Убито рухнула с ним рядом и, подавшись вперед, закрыла ладонями глаза, упираясь локтями в колени. В кабинете повисла мертвая тишина. Со вздохом покачав головой, я отстранила руки от лица, чтобы посмотреть на Кира, откинувшего голову на спинку дивана и напряженно смотрящего в потолок, твердо сжав челюсть, а потом на Лисовского, глядящего мне в глаза с каким-то отдаленным эхом извинения.
— Поехали, Кирилл Егорыч, при тебе перевод сделаю, чтобы не подозревал меня невесть в чем.

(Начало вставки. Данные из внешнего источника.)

(* ===== verification/HeaderField.v ===== *)
(** * Header fields (http/headerfield.h, http/headerfield.cc)

    The ordered map of header fields, its lookups, its printer and its
    parser. Two or more well-formed fields survive printing and parsing; a
    block of exactly one field comes back empty. *)
From S2P Require Import Prelude CLib StrUtil StdMap AutoBuffer.
Import StrUtil.

Module HeaderField.
Import AutoBuffer.

(** ** Definitions *)

Definition kHost : bytes := str "Host".
Definition kContentLength : bytes := str "Content-Length".
Definition kContentType : bytes := str "Content-Type".
Definition kConnection : bytes := str "Connection".
Definition kAccessControlAllowOrigin : bytes := str "Access-Control-Allow-Origin".
Definition kUpgrade : bytes := str "Upgrade".
Definition kSecWebSocketVersion : bytes := str "Sec-WebSocket-Version".
Definition kSecWebSocketKey : bytes := str "Sec-WebSocket-Key".
Definition kSecWebSocketAccept : bytes := str "Sec-WebSocket-Accept".
Definition kOctetStream : bytes := str "application/octet-stream".
Definition kTextPlain : bytes := str "text/plain".
Definition kConnectionClose : bytes := str "close".
Definition kKeepAlive : bytes := str "keep-alive".
Definition kConnectionUpgrade : bytes := str "Upgrade".
Definition kAccessControlOriginAll : bytes := str "*".
Definition kWebSocket : bytes := str "websocket".
Definition kSecWebSocketVersion13 : bytes := str "13".

(** The object is its one member [header_fields_]. *)
Abbreviation HeaderField := (smap bytes).

Definition InsertOrUpdate (h : HeaderField) (key value : bytes) : HeaderField := map_set key value h.

Definition HeaderSize (h : HeaderField) : Z :=
  fold_left (fun ret p => add64 (add64 (add64 ret (zlen p.1)) (zlen p.2)) 4) h 0.

(** The value as a C string, [None] for [nullptr]. *)
Fixpoint Get (h : HeaderField) (field : bytes) : option bytes :=
  match h with
  | [] => None
  | (k, v) :: h' => if strcmp0 k field then Some (cstr v) else Get h' field
  end.

Fixpoint ContentLength (h : HeaderField) : Z :=
  match h with
  | [] => 0
  | (k, v) :: h' => if strcmp0 k kContentLength then strtoul v else ContentLength h'
  end.

Definition __IsConnection (h : HeaderField) (value : bytes) : bool :=
  match Get h kConnection with
  | Some connection => strcmp0 connection value
  | None => false
  end.

Definition IsKeepAlive (h : HeaderField) : bool := __IsConnection h kKeepAlive.
Definition IsConnectionClose (h : HeaderField) : bool := __IsConnection h kConnectionClose.
Definition IsConnectionUpgrade (h : HeaderField) : bool := __IsConnection h kConnectionUpgrade.

Definition ToString (h : HeaderField) : bytes :=
  fold_left (fun target p => target ++ p.1 ++ str ": " ++ p.2 ++ crlf) h [] ++ crlf.

(** The loop of [ParseFromString]: the fields before a bad one stay inserted. *)
Fixpoint parse_lines (h : HeaderField) (headers : list bytes) : res (bool * HeaderField) :=
  match headers with
  | [] => Ok (true, h)
  | header_str :: headers' =>
      header_pair ← split header_str (str ": ");
      match header_pair with
      | [k; v] => parse_lines (InsertOrUpdate h k v) headers'
      | _ => Ok (false, h)
      end
  end.

Definition ParseFromString (h : HeaderField) (from : bytes) : res (bool * HeaderField) :=
  headers ← split from crlf;
  parse_lines h headers.

Definition Reset (h : HeaderField) : HeaderField := [].

Definition AppendToBuffer (h : HeaderField) (b : AutoBuffer) : res AutoBuffer :=
  WriteString b (ToString h).

(** ** Specifications *)

(** A name or a value that can be printed and read back: no NUL, no CR, no
    ": ", not empty. *)
Definition token (s : bytes) : Prop :=
  (s <> []) /\ (0 ∉ s) /\ (13 ∉ s) /\ ~ occurs_in (str ": ") s.

Definition field_ok (p : bytes * bytes) : Prop := token p.1 /\ token p.2.
Definition fields_ok (h : HeaderField) : Prop := map_sorted h /\ Forall field_ok h.

Definition line (p : bytes * bytes) : bytes := p.1 ++ str ": " ++ p.2.

(** The header block as the HTTP parsers hand it over: without the CRLFCRLF. *)
Definition block (h : HeaderField) : bytes := join crlf (line <$> h).

(** Decidable forms, for concrete fields. *)
Definition token_b (s : bytes) : bool :=
  bool_decide (s <> []) && bool_decide (0 ∉ s) && bool_decide (13 ∉ s) &&
  bool_decide (find_sub (str ": ") s = None).

(** ** Lemmas *)

Lemma token_dec (s : bytes) : token_b s = true -> token s.
Proof.
  unfold token_b. rewrite !andb_true_iff, !bool_decide_eq_true. intros (((? & ?) & ?) & ?).
  split_and!; try done. by apply find_sub_not_occurs.
Qed.

Lemma digits_token (s : bytes) :
  Forall (fun c => is_digit c = true) s -> s <> [] -> token s.
Proof.
  intros Hd Hn. rewrite Forall_forall in Hd. split_and!; [done|..].
  - intros H. by apply Hd in H.
  - intros H. by apply Hd in H.
  - intros [i [t Ht]]. assert (58 ∈ s) as H; [|by apply Hd in H].
    rewrite <- (take_drop i s), Ht. set_solver.
Qed.

Lemma not_occurs_elem (c : Z) (n s : bytes) : c ∉ s -> ~ occurs_in (c :: n) s.
Proof. intros H [i [t Ht]]. apply H. rewrite <- (take_drop i s), Ht. set_solver. Qed.

Lemma line_no_cr (p : bytes * bytes) : field_ok p -> 13 ∉ line p.
Proof. intros [(_ & _ & H1 & _) (_ & _ & H2 & _)]. unfold line. set_solver. Qed.

Lemma line_no_nul (p : bytes * bytes) : field_ok p -> 0 ∉ line p.
Proof. intros [(_ & H1 & _ & _) (_ & H2 & _ & _)]. unfold line. set_solver. Qed.

Lemma line_nonnil (p : bytes * bytes) : field_ok p -> line p <> [].
Proof. intros [(H1 & _) _]. unfold line. by destruct p.1. Qed.

Lemma split_line (p : bytes * bytes) :
  field_ok p -> split (line p) (str ": ") = Ok [p.1; p.2].
Proof.
  intros [(K1 & _ & _ & K2) (V1 & _ & _ & V2)].
  apply (split_join (str ": ") p.1 p.2 []); [done|by apply border_free_2|by repeat constructor].
Qed.

Lemma parse_lines_ok (h l : HeaderField) :
  Forall field_ok l -> parse_lines h (line <$> l) = Ok (true, map_insert_all h l).
Proof.
  intros Hl. revert h. induction Hl as [|p l Hp _ IH]; intros h; [done|]. simpl.
  rewrite split_line by done. cbn [mbind res_bind]. apply IH.
Qed.

Lemma split_block (p q : bytes * bytes) (h : HeaderField) :
  Forall field_ok (p :: q :: h) -> split (block (p :: q :: h)) crlf = Ok (line <$> p :: q :: h).
Proof.
  intros H. unfold block. rewrite !fmap_cons. apply split_join; [done|by apply border_free_2|].
  rewrite <- !fmap_cons. apply Forall_fmap. eapply Forall_impl; [exact H|]. intros x Hx. split.
  - by apply not_occurs_elem, line_no_cr.
  - by apply line_nonnil.
Qed.

(** The text of two or more fields parses back into them. *)
Lemma Parse_block (h : HeaderField) :
  fields_ok h -> (2 <= length h)%nat -> ParseFromString [] (block h) = Ok (true, h).
Proof.
  intros [Hs Hf] Hl. unfold ParseFromString. destruct h as [|p [|q h]]; simpl in Hl; [lia|lia|].
  rewrite split_block by done. cbn [mbind res_bind]. rewrite parse_lines_ok by done.
  by rewrite map_insert_all_id.
Qed.

Lemma fold_ToString (h : HeaderField) (acc : bytes) :
  fold_left (fun target p => target ++ p.1 ++ str ": " ++ p.2 ++ crlf) h acc
  = acc ++ concat ((fun p => line p ++ crlf) <$> h).
Proof.
  revert acc. induction h as [|p h IH]; intros acc; [by rewrite app_nil_r|].
  cbn [fold_left]. rewrite IH, fmap_cons. cbn [concat]. unfold line at 2.
  by rewrite <- !app_assoc.
Qed.

Lemma ToString_block (h : HeaderField) : h <> [] -> ToString h = block h ++ crlf ++ crlf.
Proof.
  intros Hn. unfold ToString. rewrite fold_ToString. rewrite app_nil_l, app_assoc. f_equal.
  induction h as [|p [|q h] IH]; [done|simpl; by rewrite app_nil_r|].
  change (concat ((fun p => line p ++ crlf) <$> p :: q :: h)) with
    ((line p ++ crlf) ++ concat ((fun p => line p ++ crlf) <$> q :: h)).
  rewrite IH by done. unfold block. simpl. by rewrite <- !app_assoc.
Qed.

(** Lookups in a map whose keys hold no NUL. *)
Lemma Get_find (h : HeaderField) (field : bytes) :
  Forall field_ok h -> 0 ∉ field -> Get h field = map_find field h.
Proof.
  intros Hf H0. assert (forall s, 0 ∉ s -> cstr s = s) as Hc.
  { intros s Hs. apply cstr_id, Forall_forall. by intros c Hin ->. }
  induction Hf as [|[k v] h [(_ & Hk & _) (_ & Hv & _)] _ IH]; [done|]. simpl in *.
  unfold strcmp0. rewrite !Hc by done.
  destruct (str_cmp field k) eqn:E; case_bool_decide as Hd; try done.
  - by apply str_cmp_eq in E as ->.
  - subst. by rewrite str_cmp_refl in E.
  - subst. by rewrite str_cmp_refl in E.
Qed.

Lemma ContentLength_Get (h : HeaderField) :
  ContentLength h = match Get h kContentLength with Some v => strtoul v | None => 0 end.
Proof.
  induction h as [|[k v] h IH]; simpl; [done|].
  destruct (strcmp0 k kContentLength); [|done].
  unfold strtoul, scan_number. rewrite (cstr_id (cstr v)); [done|].
  clear. induction v as [|c v IH]; simpl; [constructor|].
  destruct (Z.eqb_spec c 0); constructor; done.
Qed.

Lemma field_ok_set (k v : bytes) (h : HeaderField) :
  token k -> token v -> Forall field_ok h -> Forall field_ok (InsertOrUpdate h k v).
Proof.
  intros Hk Hv. unfold InsertOrUpdate. induction 1 as [|[k' v'] h Hp Hh IH]; simpl.
  - constructor; [by split|done].
  - assert (field_ok (k, v)) by (by split). destruct (str_cmp k k'); auto.
Qed.

Lemma fields_ok_set (k v : bytes) (h : HeaderField) :
  token k -> token v -> fields_ok h -> fields_ok (InsertOrUpdate h k v).
Proof. intros ? ? []. split; [by apply map_set_sorted|by apply field_ok_set]. Qed.

Lemma fields_ok_insert_all (l h : HeaderField) :
  Forall field_ok l -> fields_ok h -> fields_ok (map_insert_all h l).
Proof.
  intros Hl. revert h. induction Hl as [|[k v] l [] _ IH]; intros h Hh; [done|].
  by apply IH, fields_ok_set.
Qed.

Lemma set_length (k v : bytes) (h : HeaderField) :
  (length h <= length (InsertOrUpdate h k v) <= S (length h))%nat.
Proof.
  unfold InsertOrUpdate. induction h as [|[k' v'] h IH]; simpl; [lia|].
  destruct (str_cmp k k'); simpl; lia.
Qed.

Lemma line_length (p : bytes * bytes) : zlen (line p ++ crlf) = zlen p.1 + zlen p.2 + 4.
Proof. unfold line. rewrite !length_app. simpl. lia. Qed.

Lemma HeaderSize_sum (h : HeaderField) (acc : Z) :
  0 <= acc -> acc + zlen (concat ((fun p => line p ++ crlf) <$> h)) < 2 ^ 64 ->
  fold_left (fun ret p => add64 (add64 (add64 ret (zlen p.1)) (zlen p.2)) 4) h acc
  = acc + zlen (concat ((fun p => line p ++ crlf) <$> h)).
Proof.
  revert acc. induction h as [|[k v] h IH]; intros acc Ha Hl; [simpl; lia|].
  rewrite fmap_cons in *. cbn [concat fold_left fst snd] in *.
  rewrite (length_app (line _ ++ _)), Nat2Z.inj_add, line_length in *. cbn [fst snd] in *.
  rewrite (add64_id acc) by lia. rewrite (add64_id (acc + _)) by lia.
  rewrite add64_id by lia. rewrite IH by lia. lia.
Qed.

(** ** Properties *)

(** Two or more well-formed header fields printed by [ToString] and read back, up to the
    empty line, by [ParseFromString] give the same map. *)
Theorem HeaderField_roundtrip (h : HeaderField) (Hok : fields_ok h) (Hlen : (2 <= length h)%nat) :
  exists text, ToString h = text ++ crlf ++ crlf /\ ParseFromString [] text = Ok (true, h).
Proof.
  exists (block h). split; [|by apply Parse_block].
  apply ToString_block. destruct h; simpl in Hlen; [lia|done].
Qed.

Lemma HeaderField_roundtrip_witness :
  exists text,
    ToString [(str "Accept", str "*/*"); (str "Host", str "a:80")] = text ++ crlf ++ crlf /\
    ParseFromString [] text = Ok (true, [(str "Accept", str "*/*"); (str "Host", str "a:80")]).
Proof.
  refine (HeaderField_roundtrip [(str "Accept", str "*/*"); (str "Host", str "a:80")] _ _).
  - split; [by repeat constructor|]. repeat constructor; by apply token_dec.
  - simpl. lia.
Defined.

(** A header block of exactly one well-formed field is read back as no field at all, with
    the result [true]. *)
Theorem HeaderField_single_lost (k v : bytes) (h : HeaderField) (Hok : field_ok (k, v)) :
  exists text, ToString [(k, v)] = text ++ crlf ++ crlf /\ ParseFromString h text = Ok (true, h).
Proof.
  exists (block [(k, v)]). split; [by apply ToString_block|].
  unfold ParseFromString, block. simpl. rewrite split_no_sep; [done|done|by apply border_free_2|].
  by apply not_occurs_elem, line_no_cr.
Qed.

Lemma HeaderField_single_lost_witness :
  exists text, ToString [(kHost, str "a")] = text ++ crlf ++ crlf /\
               ParseFromString [] text = Ok (true, []).
Proof.
  refine (HeaderField_single_lost kHost (str "a") [] _). split; by apply token_dec.
Defined.

(** [HeaderSize] is the number of bytes [ToString] writes before the empty line. *)
Theorem HeaderSize_ToString (h : HeaderField) (Hsize : zlen (ToString h) < 2 ^ 64) :
  HeaderSize h = zlen (ToString h) - 2.
Proof.
  unfold HeaderSize, ToString in *. rewrite fold_ToString in *.
  rewrite length_app in *. simpl length in *. rewrite HeaderSize_sum; simpl; lia.
Qed.

Lemma HeaderSize_ToString_witness : HeaderSize [(kHost, str "a")] = 9.
Proof. refine (HeaderSize_ToString [(kHost, str "a")] _). vm_compute. reflexivity. Defined.

End HeaderField.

Он хочет с ним поговорить. Без меня. Но обо мне. Я посмотрела на него испуганно, почти с мольбой, но Ромка остался к этому абсолютно равнодушен. Он встал, подхватил свое полупальто с кресла и пошел на выход.

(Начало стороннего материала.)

(* ===== verification/HttpProps.v ===== *)
(** * Properties of the HTTP layer

    [Pack] and [DoParse] composed: what one side packs the other side reads,
    in any segmentation; and the messages the parser does not accept. *)
From S2P Require Import Prelude CLib StrUtil StdMap AutoBuffer FirstLine HeaderField HttpPacket HttpTheory.
Import StrUtil.

Module HttpProps.
Import AutoBuffer FirstLine HttpPacket HttpTheory.

(** ** Specifications *)

(** The bytes a body view designates in the receive buffer. *)
Definition view (b : AutoBuffer) (buffer : bytes) : option bytes :=
  match byte_array_p_ b with
  | PExt _ off => Some (take (Z.to_nat (length_ b)) (drop (Z.to_nat off) buffer))
  | _ => None
  end.

(** A text without the bytes that end a line or a C string. *)
Definition plain (s : bytes) : Prop := 13 ∉ s /\ 0 ∉ s.

Definition fields_of (m : option (smap bytes)) : smap bytes := default [] m.

Record request_ok (host url : bytes) (headers : option (smap bytes)) (body : bytes) : Prop := {
  rq_url : word url;
  rq_plain : plain url;
  rq_host : HeaderField.token host;
  rq_headers : Forall HeaderField.field_ok (fields_of headers);
  rq_body : zlen body < 10 ^ 8
}.

(** The message [request_Pack] writes. *)
Definition request_message (host url : bytes) (headers : option (smap bytes)) (body : bytes) : bytes :=
  message (request_text (mkRequestLine kPOST url kHTTP_1_1)) (request_fields host headers body) body.

Record response_ok (code : Z) (desc : bytes) (headers : smap bytes) (body : bytes) : Prop := {
  rs_code : 0 <= code < 1000;
  rs_desc : word desc;
  rs_plain : plain desc;
  rs_headers : Forall HeaderField.field_ok headers;
  rs_other : exists p, p ∈ headers /\ p.1 <> HeaderField.kContentLength;
  rs_body : zlen body < 10 ^ 8
}.

Definition response_message (ver : THttpVersion) (code : Z) (desc : bytes) (headers : smap bytes)
    (body : bytes) : bytes :=
  message (status_text (mkStatusLine ver code desc)) (response_fields (Some headers) (Some body)) body.

(** ** Lemmas *)

Lemma len_str_dec (n : Z) : 0 <= n < 10 ^ 8 -> len_str n = dec n.
Proof.
  intros Hn. apply snprintf_short. pose proof (dec_length 8 n). lia.
Qed.

Lemma len_str_token (n : Z) : 0 <= n < 10 ^ 8 -> HeaderField.token (len_str n).
Proof.
  intros. rewrite len_str_dec by done. apply HeaderField.digits_token; [apply dec_digit|apply dec_nonnil].
Qed.

Lemma insert_opt_all (h : HeaderField.HeaderField) (m : option (smap bytes)) :
  insert_opt h m = map_insert_all h (fields_of m).
Proof. by destruct m. Qed.

Lemma ContentLength_set (h : HeaderField.HeaderField) (n : Z) :
  HeaderField.fields_ok h -> 0 <= n < 10 ^ 8 ->
  HeaderField.ContentLength (HeaderField.InsertOrUpdate h HeaderField.kContentLength (len_str n)) = n.
Proof.
  intros Hh Hn. rewrite HeaderField.ContentLength_Get, HeaderField.Get_find.
  - unfold HeaderField.InsertOrUpdate. rewrite map_find_set_eq, len_str_dec by done.
    apply strtoul_dec. lia.
  - apply HeaderField.field_ok_set; [by apply HeaderField.token_dec|by apply len_str_token|apply Hh].
  - by eapply bool_decide_unpack; vm_compute.
Qed.

Lemma map_find_In (k v : bytes) (h : HeaderField.HeaderField) : map_find k h = Some v -> (k, v) ∈ h.
Proof.
  induction h as [|[k' v'] h IH]; simpl; [done|].
  destruct (str_cmp k k') eqn:E; [|intros ?%IH; set_solver..].
  apply str_cmp_eq in E as ->. intros [= ->]. set_solver.
Qed.

(** Two keys make two fields. *)
Lemma two_fields (h : HeaderField.HeaderField) (k1 k2 v1 v2 : bytes) :
  map_find k1 h = Some v1 -> map_find k2 h = Some v2 -> k1 <> k2 -> (2 <= length h)%nat.
Proof.
  intros H1%map_find_In H2%map_find_In Hne. destruct h as [|p [|q h]]; simpl; [set_solver| |lia].
  apply list_elem_of_singleton in H1, H2. congruence.
Qed.

Lemma map_find_insert_all (l h : smap bytes) (k : bytes) :
  (exists v, map_find k h = Some v) -> exists v, map_find k (map_insert_all h l) = Some v.
Proof.
  revert h. induction l as [|[k' v'] l IH]; intros h [v Hh]; [by exists v|]. apply IH.
  destruct (decide (k = k')) as [->|]; [exists v'; apply map_find_set_eq|].
  exists v. by rewrite map_find_set_ne.
Qed.

Lemma map_find_inserted (l h : smap bytes) (p : bytes * bytes) :
  p ∈ l -> exists v, map_find p.1 (map_insert_all h l) = Some v.
Proof.
  intros Hp. revert h. induction l as [|[k' v'] l IH]; intros h; [set_solver|].
  apply elem_of_cons in Hp as [->|Hp]; [|by apply IH].
  change (map_insert_all h ((k', v') :: l)) with (map_insert_all (map_set k' v' h) l).
  apply map_find_insert_all. exists v'. apply map_find_set_eq.
Qed.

— Кирилл, — напряженно позвала я, но брат тоже не обратил на меня внимания, молча последовав за ним.
Снег кружил и падал большими хлопьями, укрывая промерзшую землю. Оседал на одежде и волосах, падал за шиворот, холодил и раздражал кожу. Но оба стояли недвижно возле черного Лексуса Кирилла. Стояли, курили и молчали. Рома протяжно выдохнул и, бросив взгляд на наручные часы, спокойно и ровно отдал приказ:
— Отцу ничего не говори. Я сам ему сообщу.
— Ты… — Кирилл подавил себя, сцепив зубы, и на мгновение прикрыв глаза, повернул голову, чуть прищурено глядя на Рому, выжидательно изогнувшего бровь. — Лисовский, давай откровенно. Ты вот нах… я знаю, что у тебя с башкой и с принципами проблемы, просто пока поверить не могу в такой масштаб. Она баба, вот нахуя ты во все это ее втягиваешь? Давай без крови разойдемся.

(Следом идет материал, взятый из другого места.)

(* ===== verification/WebSocketTheory.v ===== *)
(** * Theory of the WebSocket layer

    The parser keeps its invariant and returns; frames with a 7-bit length
    are decoded whatever the segmentation when they are not masked, and up
    to the alignment of the pieces when they are; frames with a longer
    length are not handled. *)
From S2P Require Import Prelude CLib StdMap AutoBuffer Base64 MessageDigest HeaderField WebSocket.

Module WebSocketTheory.
Import AutoBuffer WebSocket.

(** ** Termination *)

Definition ws_rank (pos : TPosition) : nat :=
  match pos with
  | kNone => 6 | kFirstByte => 5 | kPayloadLen => 4 | kExtendedPayloadLen => 3
  | kMaskingKey => 2 | kPayload => 1 | kEnd | kError => 0
  end.

Lemma byte_at_ok (buffer : bytes) (i : Z) :
  0 <= i < zlen buffer -> exists c, buffer !! Z.to_nat i = Some c /\ byte_at buffer i = Ok c.
Proof.
  intros Hi. unfold byte_at. destruct (Z.ltb_spec i 0); [lia|].
  destruct (lookup_lt_is_Some_2 buffer (Z.to_nat i)) as [c ->]; [lia|]. eauto.
Qed.

Lemma decode_from_imap (i : nat) (m : bool) (key raw : bytes) :
  decode_from i m key raw
  = imap (fun j c => if m then Z.lxor c (nth ((i + j) mod 4)%nat key 0) else c) raw.
Proof.
  revert i. induction raw as [|c raw IH]; intros i; [done|]. cbn [decode_from imap].
  rewrite Nat.add_0_r. f_equal. rewrite IH. apply imap_ext. intros j x _. cbn. by rewrite Nat.add_succ_r.
Qed.

(** The loop of the parser, started at the beginning of the key, is the RFC's unmasking. *)
Lemma unmask_decode (m : bool) (key raw : bytes) : unmask m key raw = decode_from 0 m key raw.
Proof. by rewrite decode_from_imap. Qed.

Lemma decode_from_length (i : nat) (m : bool) (key raw : bytes) :
  length (decode_from i m key raw) = length raw.
Proof. revert i. induction raw as [|c raw IH]; intros i; simpl; [done|]. by rewrite IH. Qed.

— Давай. — Лисовский пожал плечами и кивнул, нашаривая в кармане иммобилайзер и оглядываясь на стоящий невдалеке Леванте.
— Ты меня не слышишь, что ли? — Кирилл сдержал порыв взять его за локоть и дернуть на себя. С трудом, но сдержал. — Лисовский, я тебя предупреждаю, не втягивай ее во все это.
— А я и не втягиваю. — С Ромы разом слетела маска прохладной насмешки, обнажив такое леденящее презрение, что оно чувствовалось физически. — И вам, уродам, делать это больше не позволю. Учти это, Кирилл, и папаше намекни.
Кирилл приподнял бровь пристально глядя в глаза Лисовского. Тот прицокнул языком и прищурился.
— Вы девчонку на передовую кинули. Против меня. С которым три года ничего сделать не могли. Ты меня сейчас к совести призываешь? Окстись, дорогой, и нахуй с папашей идите. Все что вам природа не додала по человечности, она в нее впихнула, и к счастью вы об этом не знаете, а то пользовали бы с большим рвением и отдачей. Так что пасть не разевай и молись там с благодарностями своим богам, что у меня, в отличие от вас, с головой все оказалось нормально и я людей от вещей отличаю. Точнее людей от животных и от вещей.
— В любовь играешь? Ты, да? — Кирилл тихо рассмеялся, с иронией глядя в лицо Лисовского.